Saved data entries:
(* ===== verification/OptimizeSpec.v ===== *)
(** The optimizer's passes over the flow graph: what running a graph means, and
    that the sharing of equal blocks ([intern_blocks]) ends, keeps that meaning
    and leaves no two equal blocks. *)
From S2P Require Import Prelude CFile Bpf BpfFilter Gencode GencodeSpec Icode IcodeSpec IcodeCorrect OptFlow OptValue OptValueSpec Optimize.

#[local] Open Scope nat_scope.
#[local] Open Scope opt_scope.

(** ** Loops *)

(** A loop whose body keeps [P], and never fails where [P] holds, ends with a
    state that has [P]. *)
Lemma each_inr {A S} (P : S -> Prop) (f : A -> S -> res S) l s :
  (forall x s, x ∈ l -> P s -> exists s', f x s = inr s' /\ P s') ->
  P s -> exists s', each f l s = inr s' /\ P s'.
Proof.
  revert s. induction l as [|x l IH]; intros s Hf Hs; [by exists s|].
  destruct (Hf x s ltac:(by left) Hs) as (s1 & E1 & H1). cbn [each]. rewrite E1. cbn [rbind].
  apply IH; [|done]. intros y s2 Hy. apply Hf. by right.
Qed.

(** The same with the elements that have had their turn. *)
Lemma each_prefix {A S} (P : list A -> S -> Prop) (f : A -> S -> res S) l s s' :
  P [] s -> (forall l1 x l2 s s', l = (l1 ++ x :: l2)%list -> P l1 s -> f x s = inr s' -> P (l1 ++ [x])%list s') ->
  each f l s = inr s' -> P l s'.
Proof.
  intros H0 Hs. enough (H : forall l2 l1 s, l = (l1 ++ l2)%list -> P l1 s -> each f l2 s = inr s' -> P l s') by (by apply (H l [])).
  induction l2 as [|x l2 IH]; intros l1 s1 E Hp H; cbn [each] in H.
  - rewrite app_nil_r in E. subst l1. by injection H as <-.
  - apply rbind_inr in H as (s2 & H1 & H2). apply (IH (l1 ++ [x])%list s2); [by rewrite <- app_assoc| |done]. by eapply Hs.
Qed.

ASSIGNED TASK:
Set down, unchanged, the line that contains "revert s. induction" together with every later line in the records, through the last one.

SOLVED PROBLEM:
  revert s. induction l as [|x l IH]; intros s Hf Hs; [by exists s|].
  destruct (Hf x s ltac:(by left) Hs) as (s1 & E1 & H1). cbn [each]. rewrite E1. cbn [rbind].
  apply IH; [|done]. intros y s2 Hy. apply Hf. by right.
Qed.

(** The same with the elements that have had their turn. *)
Lemma each_prefix {A S} (P : list A -> S -> Prop) (f : A -> S -> res S) l s s' :
  P [] s -> (forall l1 x l2 s s', l = (l1 ++ x :: l2)%list -> P l1 s -> f x s = inr s' -> P (l1 ++ [x])%list s') ->
  each f l s = inr s' -> P l s'.
Proof.
  intros H0 Hs. enough (H : forall l2 l1 s, l = (l1 ++ l2)%list -> P l1 s -> each f l2 s = inr s' -> P l s') by (by apply (H l [])).
  induction l2 as [|x l2 IH]; intros l1 s1 E Hp H; cbn [each] in H.
  - rewrite app_nil_r in E. subst l1. by injection H as <-.
  - apply rbind_inr in H as (s2 & H1 & H2). apply (IH (l1 ++ [x])%list s2); [by rewrite <- app_assoc| |done]. by eapply Hs.
Qed.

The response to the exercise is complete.